Please copy out all the data. Every detail stays the same.

_PROVIDED DATA:_
____
Lemma wellformed_frames_cut_at_character_boundaries_witness :
  TextDecoder_decode (concat accent_cut_before_letter)
  = frames_text (map fst [(accent_frame, ([233%N], @nil N))]
                 ++ [wire "data: [DONE]"])
  /\ callbacks
       (fst (openAiStreamingDataHandler literal_toString
               (world_of example_now
                  (streaming_response accent_cut_before_letter))
               example_opts))
     = [EvIncomingChunk [233%N] (JString []); EvCloseStream example_now]
  /\ snd (openAiStreamingDataHandler literal_toString
            (world_of example_now
               (streaming_response accent_cut_before_letter))
            example_opts)
     = Returned (ChatMessage [233%N] []).
Proof.
  assert (Ht : TextDecoder_decode (concat accent_cut_before_letter)
               = frames_text (map fst [(accent_frame, ([233%N], @nil N))]
                              ++ [wire "data: [DONE]"]))
    by (vm_compute; reflexivity).
  split; [exact Ht|].
  apply (wellformed_frames_cut_at_character_boundaries literal_toString
           example_now example_opts accent_cut_before_letter
           [(accent_frame, ([233%N], @nil N))] (wire "data: [DONE]")).
  - constructor; [|constructor].
    split; [reflexivity|].
    split; [vm_compute; discriminate|].
    split; [vm_compute; discriminate|].
    eexists. split; [vm_compute; reflexivity|].
    split; vm_compute; reflexivity.
  - reflexivity.
  - reflexivity.
  - exact Ht.
  - repeat (constructor; [vm_compute; reflexivity|]). constructor.
  - repeat (constructor; [vm_compute; reflexivity|]). constructor.
Defined.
____
_SOLUTION:_
Lemma wellformed_frames_cut_at_character_boundaries_witness :
  TextDecoder_decode (concat accent_cut_before_letter)
  = frames_text (map fst [(accent_frame, ([233%N], @nil N))]
                 ++ [wire "data: [DONE]"])
  /\ callbacks
       (fst (openAiStreamingDataHandler literal_toString
               (world_of example_now
                  (streaming_response accent_cut_before_letter))
               example_opts))
     = [EvIncomingChunk [233%N] (JString []); EvCloseStream example_now]
  /\ snd (openAiStreamingDataHandler literal_toString
            (world_of example_now
               (streaming_response accent_cut_before_letter))
            example_opts)
     = Returned (ChatMessage [233%N] []).
Proof.
  assert (Ht : TextDecoder_decode (concat accent_cut_before_letter)
               = frames_text (map fst [(accent_frame, ([233%N], @nil N))]
                              ++ [wire "data: [DONE]"]))
    by (vm_compute; reflexivity).
  split; [exact Ht|].
  apply (wellformed_frames_cut_at_character_boundaries literal_toString
           example_now example_opts accent_cut_before_letter
           [(accent_frame, ([233%N], @nil N))] (wire "data: [DONE]")).
  - constructor; [|constructor].
    split; [reflexivity|].
    split; [vm_compute; discriminate|].
    split; [vm_compute; discriminate|].
    eexists. split; [vm_compute; reflexivity|].
    split; vm_compute; reflexivity.
  - reflexivity.
  - reflexivity.
  - exact Ht.
  - repeat (constructor; [vm_compute; reflexivity|]). constructor.
  - repeat (constructor; [vm_compute; reflexivity|]). constructor.
Defined.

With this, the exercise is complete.